2. The method of claim 1, wherein said step of forming said stamped lead frame includes providing said thin metal material having a thickness of between approximately 0.10 mm and 0.30 mm.

3. The method of claim 1, wherein said step of forming said stamped lead frame includes stamping a hole in said thin metal material.

4. The method of claim 1, wherein said thin metal material comprises a copper alloy material.

5. The method of claim 1, wherein said die pad and said lead shrink are formed on a top side of said stamped lead frame.

6. The method of claim 1, wherein said step of performing wire bonding is performed in an absence of mounting tape.

7. The method of claim 1, wherein said step of encapsulating excludes encapsulating said stamped lead frame.

8. A chip package, said chip package produced by a method comprising the steps of:

forming a stamped lead frame by stamping a thin metal material;

forming a die pad and a lead shrink on one side of said stamped lead frame;

mounting a die on said die pad;

wire bonding between said die and said lead shrink to produce a wire bond therebetween;

encapsulating said die and said wire bond with a molding compound on said one side of said stamped lead frame;

removing said stamped lead frame after said step of encapsulating; and

sawing said molding compound after said step of removing said stamped lead frame.
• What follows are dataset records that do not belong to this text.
(* ===== verification/Aes.v ===== *)
(** * AES

    [networking/tls_aes.c]: key expansion, encryption and decryption of a
    block, and the CBC mode, for keys of 128, 192 and 256 bits. The theorems:
    encryption is the cipher of FIPS 197, whose S-box and column mixing are
    given by the arithmetic of GF(2^8), and CBC decryption inverts CBC
    encryption. *)

From Stdlib Require Import Ascii String ZArith List Lia Bool Btauto Ring.
From S2P Require Import Prelude Words Bitops.
Import ListNotations.
Local Open Scope Z_scope.

Module AES.

(** ** The code *)

Definition sbox : list Z := hex (
  "637c777bf26b6fc53001672bfed7ab76ca82c97dfa5947f0add4a2af9ca472c0" ++
  "b7fd9326363ff7cc34a5e5f171d8311504c723c31896059a071280e2eb27b275" ++
  "09832c1a1b6e5aa0523bd6b329e32f8453d100ed20fcb15b6acbbe394a4c58cf" ++
  "d0efaafb434d338545f9027f503c9fa851a3408f929d38f5bcb6da2110fff3d2" ++
  "cd0c13ec5f974417c4a77e3d645d197360814fdc222a908846eeb814de5e0bdb" ++
  "e0323a0a4906245cc2d3ac629195e479e7c8376d8dd54ea96c56f4ea657aae08" ++
  "ba78252e1ca6b4c6e8dd741f4bbd8b8a703eb5664803f60e613557b986c11d9e" ++
  "e1f8981169d98e949b1e87e9ce5528df8ca1890dbfe6426841992d0fb054bb16")%string.

Definition rsbox : list Z := hex (
  "52096ad53036a538bf40a39e81f3d7fb7ce339829b2fff87348e4344c4dee9cb" ++
  "547b9432a6c2233dee4c950b42fac34e082ea16628d924b2765ba2496d8bd125" ++
  "72f8f66486689816d4a45ccc5d65b6926c704850fdedb9da5e154657a78d9d84" ++
  "90d8ab008cbcd30af7e45805b8b34506d02c1e8fca3f0f02c1afbd0301138a6b" ++
  "3a9111414f67dcea97f2cfcef0b4e67396ac7422e7ad3585e2f937e81c75df6e" ++
  "47f11a711d29c5896fb7620eaa18be1bfc563e4bc6d279209adbc0fe78cd5af4" ++
  "1fdda8338807c731b11210592780ec5f60517fa919b54a0d2de57a9f93c99cef" ++
  "a0e03b4dae2af5b0c8ebbb3c83539961172b047eba77d626e169146355210c7d")%string.

(** [sbox[i]] *)
Definition at_ (table : list Z) (i : Z) : Z := nth (Z.to_nat i) table 0.

Definition Subword (x : Z) : Z :=
  Z.lor (Z.lor (Z.lor (Z.shiftl (at_ sbox (Z.shiftr x 24)) 24)
                      (Z.shiftl (at_ sbox (Z.land (Z.shiftr x 16) 255)) 16))
               (Z.shiftl (at_ sbox (Z.land (Z.shiftr x 8) 255)) 8))
        (at_ sbox (Z.land x 255)).

Definition Rcon : list Z := [0x01; 0x02; 0x04; 0x08; 0x10; 0x20; 0x40; 0x80; 0x1b; 0x36].

(** One iteration of the second loop of [KeyExpansion]; the state is
    [RoundKey], [j] and [k]. *)
Definition expand_step (words_key : nat) (st : list Z * nat * nat) (i : nat) : list Z * nat * nat :=
  let '(RoundKey, j, k) := st in
  let tempa := nth (i - 1) RoundKey 0 in
  let tempa :=
    if (j =? 0)%nat then
      let tempa := Z.lor (u32 (Z.shiftl tempa 8)) (Z.shiftr tempa 24) in
      let tempa := Subword tempa in
      Z.lxor tempa (u32 (Z.shiftl (nth k Rcon 0) 24))
    else if (6 <? words_key)%nat && (j =? 4)%nat then Subword tempa
    else tempa in
  let RoundKey := upd RoundKey i (Z.lxor (nth (i - words_key) RoundKey 0) tempa) in
  let j := (j + 1)%nat in
  if (j =? words_key)%nat then (RoundKey, 0%nat, (k + 1)%nat) else (RoundKey, j, k).

(** The array [RoundKey] has 60 words; what is not written keeps what it
    held. The second component is the value returned. *)
Definition KeyExpansion (RoundKey key : list Z) : list Z * nat :=
  let key_len := length key in
  let words_key := (key_len / 4)%nat in
  let rounds := (6 + key_len / 4)%nat in
  let words_RoundKey := (28 + key_len)%nat in
  let RoundKey := fold_left (fun RoundKey i => upd RoundKey i (be_word (slice (4 * i) 4 key)))
                            (seq 0 words_key) RoundKey in
  let '(RoundKey, _, _) := fold_left (expand_step words_key)
                             (seq words_key (words_RoundKey - words_key)) (RoundKey, 0%nat, 0%nat) in
  (RoundKey, rounds).

(** The loops over [i = 0, 4, 8, 12]: a function of four words of the state,
    and for [AddRoundKey] of a round key. *)
Definition on_columns (f : nat -> Z -> Z -> Z -> Z -> list Z) (astate : list Z) : list Z :=
  fold_left (fun astate i =>
    blit astate i (f (i / 4)%nat (nth i astate 0) (nth (i + 1) astate 0) (nth (i + 2) astate 0)
                     (nth (i + 3) astate 0))) [0; 4; 8; 12]%nat astate.

Definition AddRoundKey (astate RoundKeys : list Z) : list Z :=
  on_columns (fun c s0 s1 s2 s3 =>
    let n := nth c RoundKeys 0 in
    [Z.lxor s0 (Z.shiftr n 24); Z.lxor s1 (Z.land (Z.shiftr n 16) 255);
     Z.lxor s2 (Z.land (Z.shiftr n 8) 255); Z.lxor s3 (Z.land n 255)]) astate.

Definition SubBytes (astate : list Z) : list Z :=
  fold_left (fun a i => upd a i (at_ sbox (nth i a 0))) (seq 0 16) astate.

(** [ASTATE(col,row)] *)
Definition ASTATE (astate : list Z) (col row : nat) : Z := nth (col * 4 + row) astate 0.
Definition set_ASTATE (astate : list Z) (col row : nat) (v : Z) : list Z :=
  upd astate (col * 4 + row) v.

(** [ASTATE(c1,row) = ASTATE(c2,row)] *)
Definition move (row c1 c2 : nat) (a : list Z) : list Z := set_ASTATE a c1 row (ASTATE a c2 row).
(** [v = ASTATE(c1,row); ASTATE(c1,row) = ASTATE(c2,row); ASTATE(c2,row) = v] *)
Definition swap (row c1 c2 : nat) (a : list Z) : list Z :=
  let v := ASTATE a c1 row in set_ASTATE (move row c1 c2 a) c2 row v.

Definition ShiftRows (a : list Z) : list Z :=
  let v := ASTATE a 0 1 in
  let a := move 1 2 3 (move 1 1 2 (move 1 0 1 a)) in
  let a := set_ASTATE a 3 1 v in
  let a := swap 2 1 3 (swap 2 0 2 a) in
  let v := ASTATE a 3 3 in
  let a := move 3 1 0 (move 3 2 1 (move 3 3 2 a)) in
  set_ASTATE a 0 3 v.

Definition InvShiftRows (a : list Z) : list Z :=
  let v := ASTATE a 3 1 in
  let a := move 1 1 0 (move 1 2 1 (move 1 3 2 a)) in
  let a := set_ASTATE a 0 1 v in
  let a := swap 2 1 3 (swap 2 0 2 a) in
  let v := ASTATE a 0 3 in
  let a := move 3 2 3 (move 3 1 2 (move 3 0 1 a)) in
  set_ASTATE a 3 3 v.

(** [x ^ ((-(int)(x >> 8)) & 0x11b)] *)
Definition reduce (x : Z) : Z := Z.lxor x (Z.land (- (Z.shiftr x 8)) 0x11b).

(** Exclusive or and left shift of the type [unsigned]. *)
Declare Scope aes_scope.
Notation "a ^^ b" := (Z.lxor a b) (at level 36, left associativity) : aes_scope.
Notation "a << n" := (u32 (Z.shiftl a n)) (at level 35) : aes_scope.
Local Open Scope aes_scope.

Definition MixColumns (astate : list Z) : list Z :=
  on_columns (fun _ a b c d =>
    let x := (a << 1) ^^ b ^^ (b << 1) ^^ c ^^ d in
    let y := a ^^ (b << 1) ^^ c ^^ (c << 1) ^^ d in
    let z := a ^^ b ^^ (c << 1) ^^ d ^^ (d << 1) in
    let t := a ^^ (a << 1) ^^ b ^^ c ^^ (d << 1) in
    [reduce x; reduce y; reduce z; reduce t]) astate.

Definition InvSubBytes (astate : list Z) : list Z :=
  fold_left (fun a i => upd a i (at_ rsbox (nth i a 0))) (seq 0 16) astate.

Definition Multiply (x : Z) : Z :=
  let y := Z.shiftr x 8 in
  Z.land (x ^^ y ^^ (y << 1) ^^ (y << 3) ^^ (y << 4)) 255.

Definition InvMixColumns (astate : list Z) : list Z :=
  on_columns (fun _ a b c d =>
    let x := (a << 1) ^^ (a << 2) ^^ (a << 3) ^^ b ^^ (b << 1) ^^ (b << 3)
             ^^ c ^^ (c << 2) ^^ (c << 3) ^^ d ^^ (d << 3) in
    let y := a ^^ (a << 3) ^^ (b << 1) ^^ (b << 2) ^^ (b << 3)
             ^^ c ^^ (c << 1) ^^ (c << 3) ^^ d ^^ (d << 2) ^^ (d << 3) in
    let z := a ^^ (a << 2) ^^ (a << 3) ^^ b ^^ (b << 3)
             ^^ (c << 1) ^^ (c << 2) ^^ (c << 3) ^^ d ^^ (d << 1) ^^ (d << 3) in
    let t := a ^^ (a << 1) ^^ (a << 3) ^^ b ^^ (b << 2) ^^ (b << 3)
             ^^ c ^^ (c << 3) ^^ (d << 1) ^^ (d << 2) ^^ (d << 3) in
    [Multiply x; Multiply y; Multiply z; Multiply t]) astate.

Record tls_aes := mk_aes { key : list Z; rounds : nat }.

(** The loop of [aes_encrypt_1]; [rounds] counts down to zero. *)
Fixpoint encrypt_loop (rounds : nat) (astate RoundKey : list Z) : list Z :=
  match rounds with
  | O => astate
  | S rounds =>
      let astate := AddRoundKey astate RoundKey in
      let RoundKey := skipn 4 RoundKey in
      let astate := ShiftRows (SubBytes astate) in
      if (rounds =? 0)%nat then AddRoundKey astate RoundKey
      else encrypt_loop rounds (MixColumns astate) RoundKey
  end.

Definition aes_encrypt_1 (aes : tls_aes) (astate : list Z) : list Z :=
  encrypt_loop (rounds aes) astate (key aes).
9. The chip package of claim 8, wherein said step of forming said stamped lead frame includes providing said thin metal material having a thickness of between approximately 0.10 mm and 0.30 mm.
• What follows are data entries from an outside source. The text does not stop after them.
(* ===== verification/Mem.v ===== *)
(** * Programs that can stop, and checked memory

    The result of a program that can stop with an error message, access
    memory it does not own, or run out of the fuel the model gives its loops;
    and reads and writes of an array that check their bounds. *)

From Stdlib Require Import ZArith List Lia Bool.
From S2P Require Import Prelude Words.
Import ListNotations.
Local Open Scope Z_scope.

(** ** Results *)

(** [Die e]: the program exits with the error [e]. [Fault]: it accesses memory
    out of bounds. [Diverge]: the fuel is used up. *)
Inductive res (E A : Type) : Type :=
| Ok (a : A)
| Die (e : E)
| Fault
| Diverge.
Arguments Ok {E A} a.
Arguments Die {E A} e.
Arguments Fault {E A}.
Arguments Diverge {E A}.

Definition rbind {E A B} (m : res E A) (f : A -> res E B) : res E B :=
  match m with Ok a => f a | Die e => Die e | Fault => Fault | Diverge => Diverge end.

Declare Scope res_scope.
Notation "'let!' x := m 'in' k" := (rbind m (fun x => k))
  (at level 10, x pattern, m at level 100, k at level 200, right associativity) : res_scope.
Local Open Scope res_scope.

(** A function of the model that runs out of fuel. *)
Definition fuelled {E A} (m : option A) : res E A :=
  match m with Some a => Ok a | None => Diverge end.

(** The program ends: with a result or with an error, and without a fault. *)
Definition safe {E A} (P : A -> Prop) (m : res E A) : Prop :=
  match m with Ok a => P a | Die _ => True | Fault | Diverge => False end.

(** ** Arrays *)

Section Arrays.
Context {E A : Type}.

Definition load (buf : list A) (pos n : nat) : res E (list A) :=
  if (pos + n <=? length buf)%nat then Ok (slice pos n buf) else Fault.

Definition store (buf : list A) (pos : nat) (data : list A) : res E (list A) :=
  if (pos + length data <=? length buf)%nat then Ok (blit buf pos data) else Fault.

Definition load1 (buf : list A) (pos : nat) : res E A :=
  match nth_error buf pos with Some a => Ok a | None => Fault end.

Lemma load_ok buf pos n : (pos + n <= length buf)%nat -> load buf pos n = Ok (slice pos n buf).
Proof. intros H. unfold load. destruct (Nat.leb_spec (pos + n) (length buf)); [reflexivity|lia]. Qed.

Lemma store_ok buf pos data :
  (pos + length data <= length buf)%nat -> store buf pos data = Ok (blit buf pos data).
Proof. intros H. unfold store. destruct (Nat.leb_spec (pos + length data) (length buf)); [reflexivity|lia]. Qed.

Lemma load1_ok buf pos d : (pos < length buf)%nat -> load1 buf pos = Ok (nth pos buf d).
Proof. intros H. unfold load1. rewrite (nth_error_nth' buf d H). reflexivity. Qed.

Lemma safe_bind {B} (P : A -> Prop) (Q : B -> Prop) (m : res E A) (f : A -> res E B) :
  safe P m -> (forall a, P a -> safe Q (f a)) -> safe Q (rbind m f).
Proof. destruct m; cbn; auto. Qed.

Lemma safe_impl (P Q : A -> Prop) (m : res E A) : safe P m -> (forall a, P a -> Q a) -> safe Q m.
Proof. destruct m; cbn; auto. Qed.
End Arrays.

(** ** The contents after a store *)

Lemma slice_blit_same {A} (buf data : list A) pos n :
  length data = n -> (pos + n <= length buf)%nat -> slice pos n (blit buf pos data) = data.
Proof.
  intros <- H. unfold slice, blit. rewrite skipn_app, skipn_all2, length_firstn by (rewrite length_firstn; lia).
  replace (pos - Nat.min pos (length buf))%nat with 0%nat by lia. cbn [app skipn].
  rewrite firstn_app, Nat.sub_diag, firstn_all. apply app_nil_r.
Qed.

Lemma slice_blit_before {A} (buf data : list A) pos i n :
  (i + n <= pos)%nat -> (pos + length data <= length buf)%nat -> slice i n (blit buf pos data) = slice i n buf.
Proof.
  intros Hi H. unfold slice, blit. rewrite <- (firstn_skipn pos buf) at 3.
  rewrite !skipn_app, !firstn_app, !length_skipn, !length_firstn.
  replace (n - (Nat.min pos (length buf) - i))%nat with 0%nat by lia. reflexivity.
Qed.

Lemma slice_blit_after {A} (buf data : list A) pos i n :
  (pos + length data <= i)%nat -> (pos + length data <= length buf)%nat -> slice i n (blit buf pos data) = slice i n buf.
Proof.
  intros Hi H. unfold slice, blit. f_equal.
  rewrite !skipn_app, (skipn_all2 (firstn pos buf)), (skipn_all2 data), skipn_skipn
    by (rewrite ?length_firstn; lia).
  cbn [app]. rewrite length_firstn. f_equal. lia.
Qed.

Lemma nth_blit_before {A} (buf data : list A) pos i d :
  (i < pos)%nat -> (pos <= length buf)%nat -> nth i (blit buf pos data) d = nth i buf d.
Proof.
  intros Hi Hp. unfold blit. rewrite <- (firstn_skipn pos buf) at 3.
  rewrite !app_nth1 by (rewrite length_firstn; lia). reflexivity.
Qed.

(** Consecutive slices. *)
Lemma slice_app {A} (buf : list A) i n m : slice i n buf ++ slice (i + n) m buf = slice i (n + m) buf.
Proof.
  unfold slice. rewrite (Nat.add_comm i n), <- skipn_skipn.
  generalize (skipn i buf) as l. intros l. revert l; induction n as [|n IH]; intros l; [reflexivity|].
  destruct l; cbn; [destruct m; reflexivity|]. f_equal. apply IH.
Qed.

Lemma slice_prefix {A} (l a b : list A) i : slice i (length (a ++ b)) l = a ++ b -> slice i (length a) l = a.
Proof.
  intros E. pose proof (f_equal (@length A) E) as El. rewrite length_slice in El.
  rewrite length_app, <- slice_app in E. rewrite length_app in El.
  apply app_split in E; [apply E|]. rewrite length_slice. lia.
Qed.

Lemma nth_slice {A} (l : list A) i n k d : (k < n)%nat -> nth k (slice i n l) d = nth (i + k) l d.
Proof.
  intros Hk. unfold slice. rewrite nth_firstn, nth_skipn. destruct (Nat.ltb_spec k n); [reflexivity|lia].
Qed.

(** Two stores, one after the other, of adjacent data. *)
Lemma blit_app {A} (buf a b : list A) pos :
  (pos + length a + length b <= length buf)%nat ->
  blit (blit buf pos a) (pos + length a) b = blit buf pos (a ++ b).
Proof.
  intros H. unfold blit. set (f := firstn pos buf).
  assert (Hf : length f = pos) by (unfold f; rewrite length_firstn; lia).
  set (r := skipn (pos + length a) buf).
  assert (Hfa : length (f ++ a) = (pos + length a)%nat) by (rewrite length_app; lia).
  rewrite (app_assoc f a r), firstn_app, skipn_app, Hfa, Nat.sub_diag, firstn_O by lia.
  rewrite (firstn_all2 (f ++ a)), (skipn_all2 (f ++ a)) by lia.
  rewrite app_nil_r, <- !app_assoc, length_app. unfold r. rewrite skipn_skipn. cbn [app]. do 4 f_equal. lia.
Qed.

(** ** Single elements, loops and outcomes *)

Definition store1 {E A} (buf : list A) (pos : nat) (a : A) : res E (list A) :=
  if (pos <? length buf)%nat then Ok (upd buf pos a) else Fault.

(** [for (i = a; i < a + n; i++) s = body(i, s)] *)
Fixpoint for_up {E S} (n a : nat) (body : nat -> S -> res E S) (s : S) : res E S :=
  match n with
  | O => Ok s
  | Datatypes.S n => let! s := body a s in for_up n (Datatypes.S a) body s
  end.

(** [for (i = n - 1; i >= 0; i--) s = body(i, s)] *)
Fixpoint for_down {E S} (n : nat) (body : nat -> S -> res E S) (s : S) : res E S :=
  match n with
  | O => Ok s
  | Datatypes.S n => let! s := body n s in for_down n body s
  end.

(** The program ends: with a result that satisfies [P], or with an error that
    satisfies [err]. *)
Definition ends {E A} (err : E -> Prop) (P : A -> Prop) (m : res E A) : Prop :=
  match m with Ok a => P a | Die e => err e | Fault | Diverge => False end.

Section Ends.
Context {E : Type} (err : E -> Prop).

Lemma ends_ok {A} (P : A -> Prop) a : P a -> ends err P (Ok a).
Proof. exact (fun H => H). Qed.

Lemma ends_bind {A B} (P : A -> Prop) (Q : B -> Prop) (m : res E A) (f : A -> res E B) :
  ends err P m -> (forall a, P a -> ends err Q (f a)) -> ends err Q (rbind m f).
Proof. destruct m; cbn; auto. Qed.

Lemma ends_impl {A} (P Q : A -> Prop) (m : res E A) :
  ends err P m -> (forall a, P a -> Q a) -> ends err Q m.
Proof. destruct m; cbn; auto. Qed.

(** Weakest preconditions of the accesses. *)
Lemma ends_load1 {A B} (Q : B -> Prop) (buf : list A) i d f :
  (i < length buf)%nat -> ends err Q (f (nth i buf d)) -> ends err Q (rbind (load1 buf i) f).
Proof. intros Hi H. rewrite (load1_ok _ _ d Hi). exact H. Qed.

Lemma ends_store1 {A B} (Q : B -> Prop) (buf : list A) i a f :
  (i < length buf)%nat -> ends err Q (f (upd buf i a)) -> ends err Q (rbind (store1 buf i a) f).
Proof. intros Hi H. unfold store1. destruct (Nat.ltb_spec i (length buf)); [exact H|lia]. Qed.

Lemma ends_load {A B} (Q : B -> Prop) (buf : list A) i n f :
  (i + n <= length buf)%nat -> ends err Q (f (slice i n buf)) -> ends err Q (rbind (load buf i n) f).
Proof. intros Hi H. rewrite load_ok by exact Hi. exact H. Qed.

Lemma ends_store {A B} (Q : B -> Prop) (buf : list A) i data f :
  (i + length data <= length buf)%nat -> ends err Q (f (blit buf i data)) -> ends err Q (rbind (store buf i data) f).
Proof. intros Hi H. rewrite store_ok by exact Hi. exact H. Qed.

Lemma for_up_inv {S} (I : nat -> S -> Prop) n a body s :
  (forall i s, (a <= i < a + n)%nat -> I i s -> ends err (I (Datatypes.S i)) (body i s)) ->
  I a s -> ends err (I (a + n)%nat) (for_up n a body s).
Proof.
  revert a s; induction n as [|n IH]; intros a s Hb Hs; cbn [for_up].
  - rewrite Nat.add_0_r. exact Hs.
  - eapply ends_bind; [apply Hb; [lia|exact Hs]|]. intros s' Hs'.
    rewrite Nat.add_succ_r, <- Nat.add_succ_l. apply IH; [|exact Hs']. intros; apply Hb; auto; lia.
Qed.

Lemma for_down_inv {S} (I : nat -> S -> Prop) n body s :
  (forall i s, (i < n)%nat -> I (Datatypes.S i) s -> ends err (I i) (body i s)) ->
  I n s -> ends err (I O) (for_down n body s).
Proof.
  revert s; induction n as [|n IH]; intros s Hb Hs; cbn [for_down]; [exact Hs|].
  eapply ends_bind; [apply Hb; [lia|exact Hs]|]. intros s' Hs'. apply IH; [|exact Hs']. intros; apply Hb; auto; lia.
Qed.
End Ends.

(** ** Accesses to an array in pieces *)

Section Pieces.
Context {E A : Type}.
Implicit Types pre l mid rest : list A.

Lemma store1_in pre l n v : @store1 E A (pre ++ l) (length pre + n) v = let! l := store1 l n v in Ok (pre ++ l).
Proof.
  unfold store1. rewrite length_app. destruct (Nat.ltb_spec (length pre + n) (length pre + length l)), (Nat.ltb_spec n (length l)); try lia; [|reflexivity].
  cbn [rbind]. f_equal. clear. induction pre as [|x pre IH]; [reflexivity|]. cbn [length Nat.add app]. rewrite <- IH. reflexivity.
Qed.

Lemma store_in pre l n new : @store E A (pre ++ l) (length pre + n) new = let! l := store l n new in Ok (pre ++ l).
Proof.
  unfold store. rewrite length_app. destruct (Nat.leb_spec (length pre + n + length new) (length pre + length l)), (Nat.leb_spec (n + length new) (length l)); try lia; [|reflexivity].
  cbn [rbind]. f_equal. unfold blit. rewrite firstn_app, firstn_all2, skipn_app, skipn_all2 by lia. rewrite <- app_assoc. cbn [app]. do 4 f_equal; lia.
Qed.

Lemma load_in pre l n m : @load E A (pre ++ l) (length pre + n) m = load l n m.
Proof.
  unfold load, slice. rewrite length_app, skipn_app, skipn_all2 by lia. replace (length pre + n - length pre)%nat with n by lia.
  destruct (Nat.leb_spec (length pre + n + m) (length pre + length l)), (Nat.leb_spec (n + m) (length l)); try lia; reflexivity.
Qed.

Lemma store1_at pre x rest v : @store1 E A (pre ++ x :: rest) (length pre) v = Ok (pre ++ v :: rest).
Proof. pose proof (store1_in pre (x :: rest) 0 v) as H. rewrite Nat.add_0_r in H. exact H. Qed.

Lemma store_at pre old new rest : length new = length old -> @store E A (pre ++ old ++ rest) (length pre) new = Ok (pre ++ new ++ rest).
Proof.
  intros H. pose proof (store_in pre (old ++ rest) 0 new) as E1. rewrite Nat.add_0_r in E1. rewrite E1, store_ok by (rewrite length_app; lia).
  unfold blit. cbn [rbind firstn app Nat.add]. rewrite H, skipn_app, skipn_all, Nat.sub_diag. reflexivity.
Qed.

Lemma load_at pre mid rest : @load E A (pre ++ mid ++ rest) (length pre) (length mid) = Ok mid.
Proof.
  pose proof (load_in pre (mid ++ rest) 0 (length mid)) as E1. rewrite Nat.add_0_r in E1. rewrite E1, load_ok by (rewrite length_app; lia).
  unfold slice. cbn [skipn]. rewrite firstn_app, firstn_all, Nat.sub_diag. cbn [firstn]. rewrite app_nil_r. reflexivity.
Qed.
End Pieces.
10. The chip package of claim 8, wherein said step of forming said stamped lead frame includes stamping a hole in said thin metal material.

11. The chip package of claim 8, wherein said thin metal material comprises a copper alloy material.

12. The chip package of claim 8, wherein said die pad and said lead shrink are formed on a top side of said stamped lead frame.

13. The chip package of claim 8, wherein said step of performing wire bonding is performed in an absence of mounting tape.

14. The chip package of claim 8, wherein said step of encapsulating excludes encapsulating said stamped lead frame.